== Segment start ==

(* ===== verification/Formatter.v ===== *)
(** * What a client is told about an object: pkg/resources/common/formatter.go

    Before an object is written to a response, the formatter drops the links of requests the
    user may not make, adds the state and the relationships, selects fields, turns points in
    time into ages and, on request, lists what the user may do with resources in the
    namespace of the object. *)
From S2P Require Import Prelude GoLib GoValue KubeTypes ListProcessor AccessControl Schemas.
From S2P Require ProxyStore DateFields VirtualFields SummaryCache.

(** The attributes of a schema the formatter reads. *)
Record schema_attributes := mkAttributes {
  a_schema : APISchema;
  a_crd : bool;                                   (* attributes.IsCRD *)
  a_columns : list DateFields.ColumnDefinition    (* GetColumnDefinitions *)
}.

Record APIRequest := mkRequest {
  r_UserInfo : option UserInfo;
  r_AccessSet : option AccessSet;     (* the attribute of the schemas of the request *)
  r_Query : Values;
  r_Schema : option schema_attributes;
  r_LookupSchema : string → option APISchema;
  r_RelativeToRoot : string → string  (* of the URL builder *)
}.

(** types.RawResource; [None]: the nil map. *)
Record RawResource := mkRaw {
  rr_Schema : option schema_attributes;
  rr_APIObject : ProxyStore.APIObject;
  rr_Links : option (gmap string string)
}.
Record TemplateOptions := mkOptions { InSQLMode : bool }.

(** ** Paths *)
Definition buildBasePath (gvr : GVR) (namespace includeName : string) : string :=
  (if bool_decide (gvr_Group gvr = "management.cattle.io") && bool_decide (gvr_Version gvr = "v3")
   then "/v1/" +:+ gvr_Group gvr +:+ "." +:+ gvr_Resource gvr +:+
     (if bool_decide (namespace ≠ "") then "/" +:+ namespace else "")
   else
     (if bool_decide (gvr_Group gvr = "") then "/api/v1/"
      else "/apis/" +:+ gvr_Group gvr +:+ "/" +:+ gvr_Version gvr +:+ "/") +:+
     (if bool_decide (namespace ≠ "") then "namespaces/" +:+ namespace +:+ "/" else "") +:+
     gvr_Resource gvr) +:+
  (if bool_decide (includeName ≠ "") then "/" +:+ includeName else "").

(** [strings.Replace(s, "/", "-", 1)]: the first one only. *)
Fixpoint replace_first_slash (s : string) : string :=
  match s with
  | String c r => if Ascii.eqb c "/" then String "-" r else String c (replace_first_slash r)
  | "" => ""
  end.

Definition getNamespaceFromResource (obj : ProxyStore.APIObject) : string :=
  match ProxyStore.AO_Object obj with
  | ProxyStore.ARuntime (ProxyStore.RUnstructured o) =>
      match o !! "status" with
      | Some (GMap statusMap) =>
          match statusMap !! "backingNamespace" with
          | Some (GString backingNamespace) =>
              if bool_decide (backingNamespace ≠ "") then backingNamespace
              else replace_first_slash (ProxyStore.AO_ID obj)
          | _ => replace_first_slash (ProxyStore.AO_ID obj)
          end
      | _ => replace_first_slash (ProxyStore.AO_ID obj)
      end
  | _ => ""
  end.

(** ** Links *)
Definition disallowed (s : APISchema) (method : string) : bool := default false (S_Disallow s !! method).

(** A link stays, is blocked or goes. *)
Definition set_link (s : APISchema) (granted : bool) (link method : string)
    (links : gmap string string) : gmap string string :=
  if granted then if disallowed s method then <[link := "blocked"]> links else links
  else delete link links.

Section formatter.
Context `{MapRange, ObjectData, ObjectEdit, NestedFields, DateFields.Time, ProxyStore.APIServer}.
(* wrangler: the value at a path, nil when there is none, and the conditions of a summary *)
Context (GetValueN : object → list string → goval) (NormalizeConditions : object → object).
(* the name and namespace of an API object *)
Context (APIObject_Name APIObject_Namespace : ProxyStore.APIObject → string).
Context (SummaryAndRelationship :
  object → option SummaryCache.SummarizedObject * list SummaryCache.Relationship).
Context (asl_AccessFor : UserInfo → option AccessSet) (now : Z) (opts : TemplateOptions).
Implicit Types (o : object) (s : schema_attributes) (request : APIRequest).

Definition selfLink (gvr : GVR) (meta : string * string * string) : string :=
  buildBasePath gvr meta.1.2 meta.1.1.

(** meta.Accessor: a map has no metadata interface. *)
Definition meta_Accessor (x : ProxyStore.any_object) : option (string * string * string) :=
  match x with ProxyStore.AMap _ => None | ProxyStore.ARuntime o => ProxyStore.Accessor o end.

(** The access set of a request, or else that of its user. *)
Definition access_set request (user : UserInfo) : option AccessSet :=
  match r_AccessSet request with Some a => Some a | None => asl_AccessFor user end.

Definition format_links request (s : APISchema) (accessSet : AccessSet) (obj : ProxyStore.APIObject)
    (meta : string * string * string) (links : gmap string string) : gmap string string :=
  let granted v :=
    AccessSet_Grants accessSet v (GR s) (APIObject_Namespace obj) (APIObject_Name obj) in
  let links := <["view" := r_RelativeToRoot request (selfLink (schema_GVR s) meta)]> links in
  let links := set_link s (granted "get") "view" MethodGet links in
  let links := set_link s (granted "update") "update" MethodPut links in
  let links := set_link s (granted "delete") "remove" MethodDelete links in
  set_link s (granted "patch") "patch" MethodPatch links.

(** ** Fields *)
Definition includeFields request o : object :=
  match r_Query request !! "include" with
  | Some fields =>
      foldl (λ newObj f, let fieldParts := split_on "." f in
        match GetValue o fieldParts with
        | Some val => PutValue newObj val fieldParts
        | None => newObj
        end) ∅ fields
  | None => o
  end.

Definition excludeFields request o : object :=
  match r_Query request !! "exclude" with
  | Some fields => foldl (λ o f, RemoveValue o (split_on "." f)) o fields
  | None => o
  end.

Definition excludeValues request o : object :=
  match r_Query request !! "excludeValues" with
  | Some values =>
      foldl (λ o f, let fieldParts := split_on "." f in
        match GetValueN o fieldParts with
        | GMap obj => foldl (λ o k, PutValue o (GString "") (fieldParts ++ [k])) o (range_keys obj)
        | _ => o
        end) o values
  | None => o
  end.

Definition selected request o : object :=
  excludeValues request (excludeFields request (includeFields request o)).

(** The state and the relationships: no summary is a nil dereference. *)
Definition with_summary o : outcome string object :=
  let '(summary, rel) := SummaryAndRelationship o in
  match summary with
  | None => Panic
  | Some summary =>
      let o := PutValue o (GMap (VirtualFields.state_map summary)) ["metadata"; "state"] in
      let o := PutValue o (GSlice ((λ r, GMap (VirtualFields.toMap r)) <$> rel))
                 ["metadata"; "relationships"] in
      Ok (NormalizeConditions o)
  end.

Definition schema_kind (s : APISchema) : GroupVersionKind :=
  mkGVK (S_Group s) (S_Version s) (S_Kind s).

Definition format_object request s o : outcome string object :=
  o ← with_summary o;
  let o := selected request o in
  if InSQLMode opts then
    match r_Schema request with
    | Some rs => DateFields.convertMetadataTimestampFields now (schema_kind (a_schema s)) (a_crd s)
                   (a_columns rs) o
    | None => Ok o
    end
  else Ok o.

(** ** Permissions *)
Definition permission_verbs : list string :=
  ["create"; "update"; "delete"; "list"; "get"; "watch"; "patch"].
(* ===== verification/WatchRefresh.v ===== *)
(** * Watches and changes of access: pkg/stores/proxy/watch_refresh.go

    A watch of the proxy store computes the access set of its user every two seconds and ends
    when its ID is another one than at the start. The ID is the hash under which
    [AccessControl] caches access sets. *)
From S2P Require Import Prelude GoLib AccessControl.

Section refresh.
Context `{MapRange, K8sRBAC, SliceSort} (sha256_hex : string → string) (C : accessStoreCache).

(** The access store when the goroutine looks: the RBAC objects, and the cache as other requests
    have left it, [None] for a store that does not cache. *)
Record moment := mkMoment { m_rbac : RBACCaches; m_cache : option (cache_state C) }.
Implicit Types (t : moment) (user : UserInfo).

Definition AccessFor_ID t user : string :=
  ID (AccessFor sha256_hex (store_with (m_rbac t) (m_cache t)) user).1.

(** What ends the wait of the goroutine: the context is done, or two seconds have passed. *)
Inductive wake := CtxDone | After (t : moment).

(** The number of the wait after which the goroutine cancels the context of the watch. *)
Fixpoint refresh_loop (as_ID : string) user (waits : list wake) : option nat :=
  match waits with
  | [] | CtxDone :: _ => None
  | After t :: waits =>
      if bool_decide (as_ID ≠ AccessFor_ID t user) then Some 0
      else S <$> refresh_loop as_ID user waits
  end.

(** A request without a user is passed on. *)
Definition Watch (user : option UserInfo) t (waits : list wake) : option nat :=
  match user with
  | None => None
  | Some user => refresh_loop (AccessFor_ID t user) user waits
  end.

(** The watch runs until the end of the wait [i]. *)
Definition running (cancelled : option nat) (i : nat) : Prop :=
  match cancelled with Some k => i < k | None => True end.

(** * Lemmas *)

(** Entries are cached under their ID. *)
Definition keyed `{!CacheLaws C} (c : cache_state C) : Prop :=
  ∀ k a, cache_contents c !! k = Some a → ID a = k.
Definition moment_ok `{!CacheLaws C} t : Prop := ∃ c, m_cache t = Some c ∧ keyed c.

Lemma keyed_empty `{!CacheLaws C} (c : cache_state C) : cache_contents c = ∅ → keyed c.
Proof. intros He k a Hk. by rewrite He in Hk. Qed.

(** Lookups and purges keep it so: every cache of a store that starts empty is keyed. *)
Lemma keyed_AccessFor `{!CacheLaws C} rbac user (c : cache_state C) : keyed c →
  ∃ a c', AccessFor sha256_hex (store_with rbac (Some c)) user = (a, store_with rbac (Some c')) ∧
    ID a = userGrants_hash sha256_hex (grants_now rbac user) ∧ keyed c'.
Proof.
  intros Hk. unfold AccessFor. cbn [cache store_with usersPolicyRules groupsPolicyRules].
  fold (grants_now rbac user). set (h := userGrants_hash sha256_hex (grants_now rbac user)).
  pose proof (cache_Get_found h c) as Hfound. pose proof (cache_Get_contents h c) as Hsub.
  destruct (cache_Get C h c) as [[a|] c']; cbn in Hfound, Hsub.
  - exists a, c'. split_and!; [done|by apply Hk, Hfound|].
    intros k b Hb. apply Hk. by eapply lookup_weaken.
  - eexists _, _. split_and!; [done|done|]. intros k b Hb.
    eapply lookup_weaken in Hb; [|apply cache_Add_contents].
    apply lookup_insert_Some in Hb as [[<- <-]|[_ Hb]]; [done|]. apply Hk. by eapply lookup_weaken.
Qed.
Lemma keyed_Purge `{!CacheLaws C} id (c : cache_state C) : keyed c → keyed (cache_Remove C id c).
Proof.
  intros Hk k a Ha. eapply lookup_weaken in Ha; [|apply cache_Remove_contents].
  apply lookup_delete_Some in Ha as [_ Ha]. by apply Hk.
Qed.

Lemma AccessFor_ID_hash `{!CacheLaws C} t user : moment_ok t →
  AccessFor_ID t user = userGrants_hash sha256_hex (grants_now (m_rbac t) user).
Proof.
  intros (c & Hc & Hk). unfold AccessFor_ID. rewrite Hc.
  destruct (keyed_AccessFor (m_rbac t) user c Hk) as (a & c' & -> & Ha & _). done.
Qed.

Lemma refresh_loop_same as_ID user ts i t :
  ts !! i = Some t → running (refresh_loop as_ID user (After <$> ts)) i →
  AccessFor_ID t user = as_ID.
Proof.
  revert i. induction ts as [|t' ts IH]; intros i Hi Hr; [done|]. cbn in Hr.
  case_bool_decide as Hd; cbn in Hr; [lia|].
  assert (Hid : AccessFor_ID t' user = as_ID) by (destruct (decide (as_ID = AccessFor_ID t' user)); [done|tauto]).
  destruct i as [|i]; [by injection Hi as <-|]. apply (IH i Hi).
  destruct (refresh_loop as_ID user (After <$> ts)); cbn in *; [lia|done].
Qed.

Lemma refresh_loop_changed as_ID user ts k :
  refresh_loop as_ID user (After <$> ts) = Some k →
  ∃ t, ts !! k = Some t ∧ AccessFor_ID t user ≠ as_ID.
Proof.
  revert k. induction ts as [|t ts IH]; intros k Hk; cbn in Hk; [done|].
  case_bool_decide as Hd.
  - injection Hk as <-. by exists t.
  - destruct (refresh_loop as_ID user (After <$> ts)) as [k'|]; [|done]. injection Hk as <-.
    by apply IH.
Qed.

(** No operation on access sets changes the ID. *)
Lemma foldl_ID {B} (f : AccessSet → B → AccessSet) a l :
  (∀ a x, ID (f a x) = ID a) → ID (foldl f a l) = ID a.
Proof. intros Hf. revert a. induction l as [|x l IH]; intros a; cbn; [done|]. by rewrite IH. Qed.

Lemma addAccess_ID a ns r : ID (addAccess a ns r) = ID a.
Proof.
  unfold addAccess. apply foldl_ID. intros a' rule. case_bool_decide; [|case_bool_decide; [|done]].
  - unfold addResourceAccess. do 4 (apply foldl_ID; intros). unfold AccessSet_Add. by case_match.
  - unfold AddNonResourceURLs. by destruct (_ || _).
Qed.

Lemma uncached_ID t user : m_cache t = None → AccessFor_ID t user = "".
Proof.
  intros Ht. unfold AccessFor_ID. rewrite Ht. cbn. unfold newAccessSet.
  rewrite foldl_ID by done. unfold toAccessSet.
  rewrite foldl_ID by (intros; apply addAccess_ID). by rewrite foldl_ID by (intros; apply addAccess_ID).
Qed.

(** The rights of a user are those of the grants. *)
Lemma same_grants_rbac c crbs rbs c' crbs' rbs' user v g ns n :
  RBACCachesOK c crbs rbs → RBACCachesOK c' crbs' rbs' → grants_now c user = grants_now c' user →
  rbac_allows c crbs rbs user v g ns n ↔ rbac_allows c' crbs' rbs' user v g ns n.
Proof.
  intros Hok Hok' Heq. rewrite <- (grants_allow_rbac c crbs rbs), <- (grants_allow_rbac c' crbs' rbs').
  unfold grants_now in Heq. by rewrite Heq.
Qed.
End refresh.
Arguments mkMoment {C}.
Arguments m_rbac {C}.
Arguments m_cache {C}.
Arguments After {C}.
Arguments CtxDone {C}.

(** * Theorems *)

(** C10: With an access store that caches, when the hash of the text of grants tells the grants apart that occur while
    the goroutine looks, a watch is ended by the first look after which the grants of its user are others than when it began, and
    only then; so as long as it runs, at every look the user may do exactly what they might do at the beginning. Without a
    cache no watch is ever ended ([uncached_never_ends]), and grants with the same text are not told apart
    ([RefreshExample.moved_role_unnoticed]). *)
Theorem watch_ends_with_access `{MapRange, K8sRBAC, SliceSort} sha256_hex C `{!CacheLaws C}
    user (t0 : moment C) ts crbs0 rbs0 :
  moment_ok C t0 → Forall (moment_ok C) ts → RBACCachesOK (m_rbac t0) crbs0 rbs0 →
  (∀ t, t ∈ ts → userGrants_hash sha256_hex (grants_now (m_rbac t) user) =
    userGrants_hash sha256_hex (grants_now (m_rbac t0) user) →
    grants_now (m_rbac t) user = grants_now (m_rbac t0) user) →
  let cancelled := Watch sha256_hex C (Some user) t0 (After <$> ts) in
  (∀ k, cancelled = Some k ↔
    (∃ t, ts !! k = Some t ∧ grants_now (m_rbac t) user ≠ grants_now (m_rbac t0) user) ∧
    ∀ i t, i < k → ts !! i = Some t → grants_now (m_rbac t) user = grants_now (m_rbac t0) user) ∧
  (∀ i t crbs rbs, ts !! i = Some t → running cancelled i → RBACCachesOK (m_rbac t) crbs rbs →
    ∀ v g ns n, rbac_allows (m_rbac t) crbs rbs user v g ns n ↔
                rbac_allows (m_rbac t0) crbs0 rbs0 user v g ns n).
Proof.
  intros Ht0 Hts Hok0 Hinj cancelled. rewrite list.Forall_forall in Hts.
  assert (∀ i t, ts !! i = Some t → running cancelled i → grants_now (m_rbac t) user = grants_now (m_rbac t0) user) as Hsame.
  { intros i t Hi Hr. assert (Hin : t ∈ ts) by by eapply list_elem_of_lookup_2.
    eapply refresh_loop_same in Hr; [|exact Hi].
    rewrite (AccessFor_ID_hash _ C t), (AccessFor_ID_hash _ C t0) in Hr by auto. by apply Hinj. }
  assert (∀ k, cancelled = Some k →
    ∃ t, ts !! k = Some t ∧ grants_now (m_rbac t) user ≠ grants_now (m_rbac t0) user) as Hchanged.
  { intros k (t & Hk & Hne)%refresh_loop_changed. exists t. split; [done|]. intros Heq. apply Hne.
    assert (Hin : t ∈ ts) by by eapply list_elem_of_lookup_2.
    rewrite (AccessFor_ID_hash _ C t), (AccessFor_ID_hash _ C t0) by auto. by rewrite Heq. }
  split.
  - intros k. split.
    + intros Hk. split; [by apply Hchanged|]. intros i t Hlt Hi. apply (Hsame i); [done|]. by rewrite Hk.
    + intros [(t & Hk & Hne) Hbefore]. destruct cancelled as [k'|] eqn:Hc.
      * destruct (Hchanged k' eq_refl) as (t' & Hk' & Hne'). f_equal.
        destruct (lt_eq_lt_dec k' k) as [[Hlt|?]|Hlt]; [|done|].
        -- destruct Hne'. by eapply Hbefore.
        -- destruct Hne. eapply Hsame; [done|]. exact Hlt.
      * destruct Hne. by eapply Hsame.
  - intros i t crbs rbs Hi Hr Hok v g ns n. apply same_grants_rbac; [done..|]. by eapply Hsame.
Qed.

(** Without a cache every access set has the same ID, and no watch is ended. *)
Lemma uncached_never_ends `{MapRange, K8sRBAC, SliceSort} sha256_hex C user (t0 : moment C) ts :
  (∀ t, t ∈ t0 :: ts → m_cache t = None) → Watch sha256_hex C user t0 (After <$> ts) = None.
Proof.
  intros Hn. destruct user as [user|]; [|done]. cbn.
  rewrite uncached_ID by (apply Hn; by left).
  assert (Hts : ∀ t, t ∈ ts → m_cache t = None) by (intros; apply Hn; by right). clear Hn.
  induction ts as [|t ts IH]; [done|]. cbn. rewrite uncached_ID by (apply Hts; by left).
  rewrite bool_decide_eq_false_2 by auto. rewrite IH; [done|]. intros. apply Hts. by right.
Qed.

(** * Alice loses her role while she watches *)
Module RefreshExample.
Import Concrete AccessControl.Example.

Definition at_moment (rbac : RBACCaches) (c : gmap string AccessSet) : moment gmap_cache :=
  mkMoment rbac (Some (c : cache_state gmap_cache)).
Definition revoked : RBACCaches := caches_of ∅ ∅ [] [].

Lemma watch_ends_with_access_witness :
  Watch (λ s, s) gmap_cache (Some alice) (at_moment caches ∅) (After <$> [at_moment caches ∅; at_moment revoked ∅]) = Some 1 ↔
  (∃ t, [at_moment caches ∅; at_moment revoked ∅] !! 1 = Some t ∧
    grants_now (m_rbac t) alice ≠ grants_now caches alice) ∧
  ∀ i t, i < 1 → [at_moment caches ∅; at_moment revoked ∅] !! i = Some t → grants_now (m_rbac t) alice = grants_now caches alice.
Proof.
  refine (proj1 (watch_ends_with_access (λ s, s) gmap_cache alice (at_moment caches ∅)
    [at_moment caches ∅; at_moment revoked ∅] [] rbs _ _ _ _) 1).
  - by eexists.
  - constructor; [by eexists|]. constructor; [by eexists|constructor].
  - intros t Ht. apply elem_of_cons in Ht as [Ht|Ht%list_elem_of_singleton]; subst t; [done|].
    vm_compute. discriminate.
Defined.

(** The role of Alice is moved to another namespace; the text that is hashed stays the same, and
    her watch of "team" goes on. *)
Definition moved : RBACCaches := caches_of ∅ {[("team1", "reader") := read_pods "1"]} []
  [mkRB "u1" "team1" (mkRoleRef "Role" "reader") [user_subject "alice"]].
Example moved_role_unnoticed (sha : string → string) :
  Watch sha gmap_cache (Some alice) (at_moment caches ∅) [After (at_moment moved ∅)] = None ∧
  AccessSet_Grants (newAccessSet (grants_now caches alice)) "get" pods "team" "web" = true ∧
  AccessSet_Grants (newAccessSet (grants_now moved alice)) "get" pods "team" "web" = false.
Proof.
  split_and!; [|by vm_compute..]. cbn.
  rewrite (AccessFor_ID_hash sha gmap_cache (at_moment caches ∅)),
    (AccessFor_ID_hash sha gmap_cache (at_moment moved ∅)) by by eexists. cbn [at_moment m_rbac].
  assert (userGrants_hash sha (grants_now caches alice) = userGrants_hash sha (grants_now moved alice))
    as -> by (vm_compute; reflexivity).
  by rewrite bool_decide_eq_false_2 by auto.
Qed.
End RefreshExample.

== Segment end ==

■ Your instructions
All that is wanted is an exact copy of the lines above from the one with "let o := selected request o in" through the one with "(** The number", with both ends included.

■ Exercise solution
  let o := selected request o in
  if InSQLMode opts then
    match r_Schema request with
    | Some rs => DateFields.convertMetadataTimestampFields now (schema_kind (a_schema s)) (a_crd s)
                   (a_columns rs) o
    | None => Ok o
    end
  else Ok o.

(** ** Permissions *)
Definition permission_verbs : list string :=
  ["create"; "update"; "delete"; "list"; "get"; "watch"; "patch"].
(* ===== verification/WatchRefresh.v ===== *)
(** * Watches and changes of access: pkg/stores/proxy/watch_refresh.go

    A watch of the proxy store computes the access set of its user every two seconds and ends
    when its ID is another one than at the start. The ID is the hash under which
    [AccessControl] caches access sets. *)
From S2P Require Import Prelude GoLib AccessControl.

Section refresh.
Context `{MapRange, K8sRBAC, SliceSort} (sha256_hex : string → string) (C : accessStoreCache).

(** The access store when the goroutine looks: the RBAC objects, and the cache as other requests
    have left it, [None] for a store that does not cache. *)
Record moment := mkMoment { m_rbac : RBACCaches; m_cache : option (cache_state C) }.
Implicit Types (t : moment) (user : UserInfo).

Definition AccessFor_ID t user : string :=
  ID (AccessFor sha256_hex (store_with (m_rbac t) (m_cache t)) user).1.

(** What ends the wait of the goroutine: the context is done, or two seconds have passed. *)
Inductive wake := CtxDone | After (t : moment).

(** The number of the wait after which the goroutine cancels the context of the watch. *)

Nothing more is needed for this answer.